La ville sud-coréenne de Songdo incarne une promesse « verte » contestée, une écologie de façade au prix de caméras omniprésentes, capteurs et maisons connectées.

On s’attendrait presque à n’y voir circuler en silence que quelques voitures électriques. Or, à Songdo, les gratte-ciel étincelants, les façades vitrées et les courbes métalliques futuristes captent d’abord le regard. Au cœur de ce district d’Incheon, sur la côte nord-ouest de la Corée du Sud, serpente un canal relié à la mer Jaune. Sortie de l’eau en à peine vingt ans, Songdo a été bâtie sur des terres artificielles gagnées sur la mer. (...)

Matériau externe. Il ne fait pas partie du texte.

(* ===== verification/MessageExample.v ===== *)
(** A run, its worker and a few batches: the theorems of [MessageSafe] and
    [MessageUsage] at concrete histories, and some behaviours of the append path and
    of the server's own lines worth knowing. *)

From S2P Require Import Prelude Result GoText GoStrings GoJson GoFloat GoNumber Txn Sanitize UsageFold MessageDb PersistFail MessageAppend.
From S2P Require Import MessageInv MessageSafe MessageUsage.

Local Open Scope Z_scope.

Module MessageExample.
Import Txn GoStrings GoJson UsageFold MessageDb MessageAppend MessageInv MessageUsage.

(** A database that keeps documents as they came, and has no room for one number. *)
#[local] Instance same : Jsonb := {| jsonb := id; overflows lit := (lit =?s "1e1000000")%go |}.

Definition run1 : uuid := Uuid.mk 1.
Definition worker1 : Worker := mkWorker (Uuid.mk 7) false [CredentialSwitchV1].
Definition claim (gen : Z) (released : bool) : Run :=
  mkRun (Some (Uuid.mk 7)) "running" "issue" "claude" (Some "s1") 0 0 gen released false false None.

Definition msg (seq : Z) (kind : string) (doc : json) : IncomingMessage :=
  mkIncoming seq kind EmptyString EmptyString EmptyString (Raw (Some doc)) None.
Definition init : json := JObj [("event", JStr "init")].
Definition usageDoc (n : string) : json :=
  JObj [("event", JStr "result");
        ("modelUsage", JObj [("m", JObj [("inputTokens", JNum n); ("outputTokens", JNum "7"); ("costUSD", JNum "0.25")])])].
Definition note : json :=
  JObj [("text", JStr "on it"); ("model_usage", JObj [("h", JObj [("inputTokens", JNum "3")])])].

Definition batch1 : list IncomingMessage := [msg 1 "status" init; msg 2 "status" (usageDoc "10")].
Definition batch2 : list IncomingMessage := [msg 2 "status" (usageDoc "10"); msg 3 KindProgressNote note; msg 4 "status" (usageDoc "25")].

(** * Histories *)
Definition append (s : sys) (batch : list IncomingMessage) (gen : Z) (fs : list (fault error)) : sys :=
  let '(out, db') := appendMessages worker1 run1 batch (Some gen) 5 (Ok tt) fs (tables s) in
  mkSys db' (log s ++ (pair run1 <$> published out)) (used s) (notes s).
Lemma append_step s batch gen fs : step s (append s batch gen fs).
Proof. rewrite /append. destruct (appendMessages _ _ _ _ _ _ _ _) as [out db'] eqn:E. by eapply S_append. Qed.

Definition withWorker : sys := mkSys (mkDB {[Uuid.mk 7]} ∅ ∅ ∅ ∅) [] ∅ [].
Definition created : sys := mkSys (setRun (tables withWorker) run1 (claim 1 false)) [] ({[run1]} ∪ ∅) [].
(** The second batch is first lost with its transaction, then delivered.  Between the
    two the server writes the line of a credential switch. *)
Definition switchDoc : json := JObj [("select_reason", JStr "manual")].
Definition first : sys := append created batch1 1 [].
Definition lost : sys := append first batch2 1 [NoFault; NoFault; NoFault; NoFault; NoFault; NoFault; StmtFails (Sql "57014")].
Definition second : sys := append lost batch2 1 [].
Definition switched (s : sys) (gen : Z) (doc : json) : sys :=
  let '(r, db') := inTx (recordRunCredentialTx run1 gen true doc 6) [] (tables s) in
  mkSys db' (log s ++ (pair run1 <$> announced (p ← r; mret p.2) credentialSwitchMessageKind doc)) (used s) (notes s).
Lemma switched_line s gen doc : lineStep s (switched s gen doc).
Proof. rewrite /switched. destruct (inTx _ _ _) as [r db'] eqn:E. by eapply L_switch. Qed.
Definition third : sys := switched second 1 switchDoc.

Lemma created_steps : steps start created.
Proof.
  apply (Steps_step _ withWorker); [|apply (S_create withWorker run1 (claim 1 false)); [set_solver|reflexivity]].
  apply (Steps_step _ start); [constructor|apply (S_other start {[Uuid.mk 7]} ∅)].
Defined.
Lemma third_steps : steps start third.
Proof.
  apply (Steps_step _ second); [|apply S_line, switched_line].
  apply (Steps_step _ lost); [|apply append_step]. apply (Steps_step _ first); [|apply append_step].
  apply (Steps_step _ created); [exact created_steps|apply append_step].
Defined.

Example third_log : (logKey <$> log third) = [(run1, 1); (run1, 2); (run1, 3); (run1, 4); (run1, 5)] ∧ log lost = log first.
Proof. vm_compute. split; reflexivity. Qed.

Lemma messages_once_witness : steps start third ∧ length (log third) = 5%nat ∧ NoDup (logKey <$> log third).
Proof.
  split; [exact third_steps|]. split; [vm_compute; reflexivity|]. apply (MessageSafe.messages_once third third_steps).
Defined.

(** The run is claimed anew; the worker of the old claim delivers once more. *)
Definition reclaimed : sys := mkSys (setRun (tables first) run1 (withLastSeq 2 5 (claim 2 false))) (log first) (used first) (notes first).
Definition late : sys := append reclaimed batch2 1 [].
Definition fresh : sys := append late batch2 2 [].
Lemma reclaimed_steps : steps start reclaimed.
Proof.
  apply (Steps_step _ first); [apply (Steps_step _ created); [exact created_steps|apply append_step]|].
  apply (S_change first run1 (withLastSeq 2 5 (claim 1 false))); [vm_compute; reflexivity|reflexivity|vm_compute; congruence].
Defined.
Lemma fresh_steps : steps reclaimed fresh.
Proof. apply (Steps_step _ late); [|apply append_step]. apply (Steps_step _ reclaimed); [constructor|apply append_step]. Defined.

Lemma old_claim_fenced_witness :
  steps start reclaimed ∧ steps reclaimed fresh ∧ runs (tables reclaimed) !! run1 = Some (withLastSeq 2 5 (claim 2 false)) ∧
  tables late = tables reclaimed ∧ is_Some (messagesOf (tables fresh) run1 !! 4) ∧
  ∀ seq m, messagesOf (tables fresh) run1 !! seq = Some m → m_generation m = Some 1 →
    messagesOf (tables reclaimed) run1 !! seq = Some m.
Proof.
  split; [exact reclaimed_steps|]. split; [exact fresh_steps|]. split; [vm_compute; reflexivity|]. split; [vm_compute; reflexivity|].
  split; [vm_compute; eauto|].
  apply (MessageSafe.old_claim_fenced reclaimed fresh run1 (withLastSeq 2 5 (claim 2 false)) 1 reclaimed_steps fresh_steps);
    [vm_compute; reflexivity|vm_compute; reflexivity].
Defined.

(** * Deliveries and a refold *)
Definition script (seq : Z) : string * payload :=
  match seq with
  | 1 => ("status", Raw (Some init))
  | 2 => ("status", Raw (Some (usageDoc "10")))
  | 3 => (KindProgressNote, Payload (cleanMessage (claim 1 false) (msg 3 KindProgressNote note)))
  | 4 => ("status", Raw (Some (usageDoc "25")))
  | _ => ("text", Raw None)
  end.
Lemma script_survives seq : survives (script seq).1 (script seq).2.
Proof. rewrite /survives /stored. destruct (script seq).2 as [[doc|]|p|p]; reflexivity. Defined.

(** The batches, the line of a switch between two of them, and the first batch once
    more. *)
Definition sys1 : sys := append created batch1 1 [].
Definition sys2 : sys := append sys1 batch2 1 [NoFault; NoFault; NoFault; NoFault; NoFault; NoFault; StmtFails (Sql "57014")].
Definition sys3 : sys := append sys2 batch2 1 [].
Definition sys4 : sys := switched sys3 1 switchDoc.
Definition sys5 : sys := append sys4 batch1 1 [].

Lemma orderly_batch (db : DB) batch r :
  Forall (λ x, (Kind (cleanMessage r x), Payload (cleanMessage r x)) = script (Seq x)) batch →
  Forall (λ x, match messagesOf db run1 !! Seq x with
    | None => last_seq r < Seq x
    | Some m => m_kind m = (script (Seq x)).1 ∧ m_payload m = stored (script (Seq x)).2 end) batch → orderly script run1 r db batch.
Proof.
  rewrite !Forall_forall. intros Hs Ho. split; [done|..].
  - intros x Hx E. specialize (Ho x Hx). by rewrite E in Ho.
  - intros x m Hx E. specialize (Ho x Hx). by rewrite E in Ho.
Qed.
Lemma deliver_one s batch fs r : runs (tables s) !! run1 = Some r → claim_released r = false → orderly script run1 r (tables s) batch →
  deliver script run1 s (append s batch 1 fs).
Proof.
  intros Hr Hc Ho. rewrite /append. destruct (appendMessages _ _ _ _ _ _ _ _) as [out db'] eqn:E.
  eapply (V_append _ _ _ r); [done|done|by left|exact E].
Qed.
Ltac deliver_one r :=
  apply (deliver_one _ _ _ r); [vm_compute; reflexivity|reflexivity|apply orderly_batch];
  repeat (constructor; [vm_compute; (split; reflexivity) || reflexivity|]); constructor.

Lemma sys5_delivers : rtc (deliver script run1) created sys5.
Proof.
  apply (rtc_l _ _ sys1); [deliver_one (claim 1 false)|]. apply (rtc_l _ _ sys2); [deliver_one (withLastSeq 2 5 (claim 1 false))|].
  apply (rtc_l _ _ sys3); [deliver_one (withLastSeq 2 5 (claim 1 false))|].
  apply (rtc_l _ _ sys4); [|apply rtc_once; deliver_one (withLastSeq 5 6 (claim 1 false))].
  apply V_line; [apply switched_line|]. intros seq m Hm Hn Hk.
  assert (messagesOf (tables sys4) run1 = <[5 := rowOf (Some 1) (serverLine 5 credentialSwitchMessageKind switchDoc)]> (messagesOf (tables sys3) run1))
    as Em by (vm_compute; reflexivity).
  rewrite Em lookup_insert_Some Hn in Hm. destruct Hm as [[_ <-]|[_ ?]]; [vm_compute in Hk; discriminate Hk|done].
Qed.


(** * Behaviours *)
Definition deliverOne (db : DB) (batch : list IncomingMessage) (fs : list (fault error)) : DB :=
  snd (appendMessages worker1 run1 batch (Some 1) 5 (Ok tt) fs db).

(** A number without bound is refused for good, and nothing of its batch is stored. *)
Example huge_number :
  let '(out, db') := appendMessages worker1 run1 [msg 1 "status" init; msg 2 "text" (JObj [("n", JNum "1e1000000")])] (Some 1) 5 (Ok tt) [] (tables created) in
  answer out = Err (ErrUnstorableMessage "22003") ∧ db' = tables created ∧ o_lastSeq (obs out) = 1.
Proof. vm_compute. tauto. Qed.

(** The note on a dropped model is stored and the statement that marks it fails: the
    claim is told the old mark, so the worker's first message takes the note's number;
    it is answered as stored, is not, and its usage is counted until a refold. *)
Definition noteDoc : json := JObj [("harness", JStr "codex")].
Definition unmarked : Z * list IncomingMessage * DB :=
  recordHarnessModelFallbackNote run1 1 0 noteDoc 5 [] [NoFault; StmtFails (Sql "57014")] (tables created).
Definition reused : appendOutcome * DB :=
  appendMessages worker1 run1 [msg 1 "status" (usageDoc "10")] (Some 1) 5 (Ok tt) [] unmarked.2.
Example unmarked_note_loses_a_frame :
  unmarked.1 = (0, []) ∧ answer reused.1 = Ok tt ∧ published reused.1 = [] ∧
  (m_kind <$> messagesOf reused.2 run1 !! 1) = Some harnessModelFallbackKind ∧ size (usageOf reused.2 run1) = 1%nat ∧
  usageOf (snd (RefoldRunUsage run1 (claim 1 false) [] reused.2)) run1 = ∅.
Proof. vm_compute. tauto. Qed.

(** A frame that is delivered again after the worker has reported another session is
    filed a second time. *)
Definition underSession (s : string) : Run :=
  mkRun (Some (Uuid.mk 7)) "running" "issue" "claude" (Some s) 2 5 1 false false false None.
Example another_session_counts_twice :
  let db := deliverOne (setRun (deliverOne (tables created) batch1 []) run1 (underSession "s2")) batch1 [] in
  is_Some (usageOf db run1 !! ("s1", "m", 1)) ∧ is_Some (usageOf db run1 !! ("s2", "m", 1)) ∧
  size (usageOf (snd (RefoldRunUsage run1 (underSession "s2") [] db)) run1) = 1%nat.
Proof. vm_compute. eauto. Qed.

(** A note whose [milestone_id] is null takes its text for the milestone's id. *)
Example null_milestone :
  MilestoneID (normalizeProgressNotePayload (Some (JObj [("text", JStr "Fixing the build"); ("milestone_id", JNull)])) "claude")
  = "Fixing the build".
Proof. vm_compute. reflexivity. Qed.

(** A worker that names no generation, on a claim that was released: its batch is
    accepted, no message is stored, and its usage is. *)
Definition legacy : Worker := mkWorker (Uuid.mk 7) false [].
Definition released : DB := setRun (tables created) run1 (claim 1 true).
Example released_usage :
  let '(out, db') := appendMessages legacy run1 [msg 1 "status" (usageDoc "10")] None 5 (Ok tt) [] released in
  answer out = Ok tt ∧ published out = [] ∧ messagesOf db' run1 = ∅ ∧ size (usageOf db' run1) = 1%nat.
Proof. vm_compute. tauto. Qed.

(** When the database refuses the second message, the first is rolled back with
    it; the observation names the mark as if it had stayed. *)
Example partial_rolled_back :
  let '(out, db') := appendMessages worker1 run1 batch1 (Some 1) 5 (Ok tt)
    [NoFault; NoFault; NoFault; NoFault; NoFault; NoFault; NoFault; StmtFails (Sql "22P05")] (tables created) in
  answer out = Err (ErrUnstorableMessage "22P05") ∧ db' = tables created ∧ o_lastSeq (obs out) = 1.
Proof. vm_compute. tauto. Qed.

(** An init frame that arrives after the result frame it precedes moves that frame
    to another row: delivered once more it is counted twice, until a refold. *)
Definition disordered : DB :=
  deliverOne (deliverOne (deliverOne (tables created) [msg 2 "status" (usageDoc "10")] []) [msg 1 "status" init] [])
    [msg 2 "status" (usageDoc "10")] [].
Example late_init_counts_twice :
  is_Some (usageOf disordered run1 !! ("s1", "m", 0)) ∧ is_Some (usageOf disordered run1 !! ("s1", "m", 1)) ∧
  size (usageOf (snd (RefoldRunUsage run1 (claim 1 false) [] disordered)) run1) = 1%nat.
Proof. vm_compute. eauto. Qed.

End MessageExample.
(* ===== verification/MilestoneLanes.v ===== *)
(** The live lanes of a run's in-progress milestones: [milestonelanes]. *)

From Stdlib Require Import Ascii.
From S2P Require Import Prelude GoText GoStrings GoSearch GoJson Termsafe RunActivity.

Local Open Scope Z_scope.

Module MilestoneLanes.
Import GoStrings Termsafe GoJson.

(** * The milestone tag of a dispatch description *)

Definition ParseMilestoneTag (description : string) : string * string * bool :=
  let trimmed := TrimLeft description [" "; "009"]%char in
  if negb (HasPrefix trimmed "[") then (EmptyString, description, false) else
  match IndexByte trimmed "]" with
  | None => (EmptyString, description, false)
  | Some end_ =>
    let id := TrimSpace (sdrop 1 (stake end_ trimmed)) in
    if (id =?s EmptyString)%go then (EmptyString, description, false) else
    let rest := TrimSpace (sdrop (end_ + 1) trimmed) in
    (id, rest, true)
  end.

Definition MilestoneTagBinding (description : string) (inProgress : gset string)
    : string * string * bool :=
  let '(parsedID, rest, ok) := ParseMilestoneTag description in
  if negb ok then (EmptyString, EmptyString, false) else
  if negb (bool_decide (parsedID ∈ inProgress)) then (EmptyString, EmptyString, false) else
  (parsedID, rest, true).

(** * Frames and payloads *)

Definition laneFreshWindow : duration := 10 * Go.Minute.

Record Frame := mkFrame {
  Kind : string;
  Agent : string;
  AgentInstance : string;
  AgentLabel : string;
  Payload : RawMessage;
  CreatedAt : time;
  Seq : Z;
}.

Record dispatchPayload := mkDispatch { dp_ID : string; dp_Name : string; dp_Description : string }.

Certains immeubles affichent fièrement leur certification Leadership in Energy and Environmental Design (Leed), un label qui garantit le respect de normes de conception durable et d’efficacité énergétique. Une promesse accueillie avec scepticisme par Cha Chungha, cofondateur de Re-Imagining Cities, une ONG de conseils sur le développement de « smart cities » : « La plupart des bâtiments qui sont “Leed” passent tout juste le plus bas niveau de certification. Bien sûr, ce n’est pas cela qui est mis en avant. »

La ville est équipée d’un système souterrain de gestion des déchets, présenté comme innovant lors de son installation : « Les citoyens de la résidence possèdent une carte, qui leur ouvre l’accès aux conteneurs. Les déchets sont ensuite aspirés sous terre, puis envoyés vers des centres de tri situés en dehors de la ville, mais le système est défaillant. Cela provoque régulièrement l’apparition de tas d’ordures dans les rues. Les tunnels souterrains, prévus pour faciliter la logistique, ont aussi favorisé la prolifération de nuisibles », détaille Suzanne Peyrard. (...)

De plus, l’accès à ces conteneurs « smart » est inégal suivant les résidences (...)

« Bien que le système de déchets souterrains soit technologiquement avancé, la plupart des habitants n’y ont plus accès et certains le remettent en question, le considérant comme un projet coûteux dans une ville où d’autres services essentiels, comme les transports publics, semblent sous-développés » (...)

Quant à l’image écologique de la ville, où siège le Fonds vert pour le climat de l’Organisation des Nations unies (ONU) depuis 2013, Richard, un Canadien habitant Songdo depuis trois ans, n’est pas dupe : « C’est assez ironique puisque la ville a été construite sur des terres asséchées. »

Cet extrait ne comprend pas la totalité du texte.